Dataset records:

(** A new holder takes the handle of [rhs], which is left with an invalid
    one. *)
Lemma exclusive_transfer m this rhs b o1 o2 :
  m !! this = None → m !! rhs = Some b →
  handle o1 = handle b → valid (handle o2) = false →
  exclusive handle valid m →
  exclusive handle valid (<[this := o1]> (<[rhs := o2]> m)).
Proof.
  intros Hthis Hrhs H1 H2. assert (this ≠ rhs) as Hne by congruence.
  apply (exclusive_via (λ p, if decide (p = this) then rhs else p)).
  - intros p o' Hp Hv. case_decide; simplify_map_eq; [eauto|].
    destruct (decide (p = rhs)) as [->|]; simplify_map_eq; [congruence|eauto].
  - intros p q o1' o2' Hp Hq Hv1 Hv2 Hpi.
    repeat case_decide; simplify_map_eq; try done; congruence.
Qed.
End Exclusive.

(** Move construction from an address that holds no object only leaves the
    new, empty holder. *)
Lemma FdHolder_new_dangling (w : world FdHolder) this rhs :
  objs w !! rhs = None →
  FdHolder_new this rhs w
  = World (<[this := FdHolder_default]> (objs w)) (trace w).
Proof.
  intros Hrhs. unfold FdHolder_new, construct_from, FdHolder_move_ctor,
    std_exchange, allocate, upd, load. cbn [objs trace].
  destruct (decide (rhs = this)) as [->|Hne].
  - rewrite lookup_insert_eq. cbn.
    rewrite (store_Some (whole ⋅ fld_Fd) this (-1)
               (<[this:=FdHolder_default]> (objs w)) FdHolder_default)
      by apply lookup_insert_eq.
    rewrite insert_insert_eq.
    erewrite store_Some by apply lookup_insert_eq.
    by rewrite insert_insert_eq.
  - rewrite lookup_insert_ne by done. by rewrite Hrhs.
Qed.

:: WHAT IS EXPECTED ::
Write out the records in full, word for word.

:: EXERCISE SOLUTION ::
(** A new holder takes the handle of [rhs], which is left with an invalid
    one. *)
Lemma exclusive_transfer m this rhs b o1 o2 :
  m !! this = None → m !! rhs = Some b →
  handle o1 = handle b → valid (handle o2) = false →
  exclusive handle valid m →
  exclusive handle valid (<[this := o1]> (<[rhs := o2]> m)).
Proof.
  intros Hthis Hrhs H1 H2. assert (this ≠ rhs) as Hne by congruence.
  apply (exclusive_via (λ p, if decide (p = this) then rhs else p)).
  - intros p o' Hp Hv. case_decide; simplify_map_eq; [eauto|].
    destruct (decide (p = rhs)) as [->|]; simplify_map_eq; [congruence|eauto].
  - intros p q o1' o2' Hp Hq Hv1 Hv2 Hpi.
    repeat case_decide; simplify_map_eq; try done; congruence.
Qed.
End Exclusive.

(** Move construction from an address that holds no object only leaves the
    new, empty holder. *)
Lemma FdHolder_new_dangling (w : world FdHolder) this rhs :
  objs w !! rhs = None →
  FdHolder_new this rhs w
  = World (<[this := FdHolder_default]> (objs w)) (trace w).
Proof.
  intros Hrhs. unfold FdHolder_new, construct_from, FdHolder_move_ctor,
    std_exchange, allocate, upd, load. cbn [objs trace].
  destruct (decide (rhs = this)) as [->|Hne].
  - rewrite lookup_insert_eq. cbn.
    rewrite (store_Some (whole ⋅ fld_Fd) this (-1)
               (<[this:=FdHolder_default]> (objs w)) FdHolder_default)
      by apply lookup_insert_eq.
    rewrite insert_insert_eq.
    erewrite store_Some by apply lookup_insert_eq.
    by rewrite insert_insert_eq.
  - rewrite lookup_insert_ne by done. by rewrite Hrhs.
Qed.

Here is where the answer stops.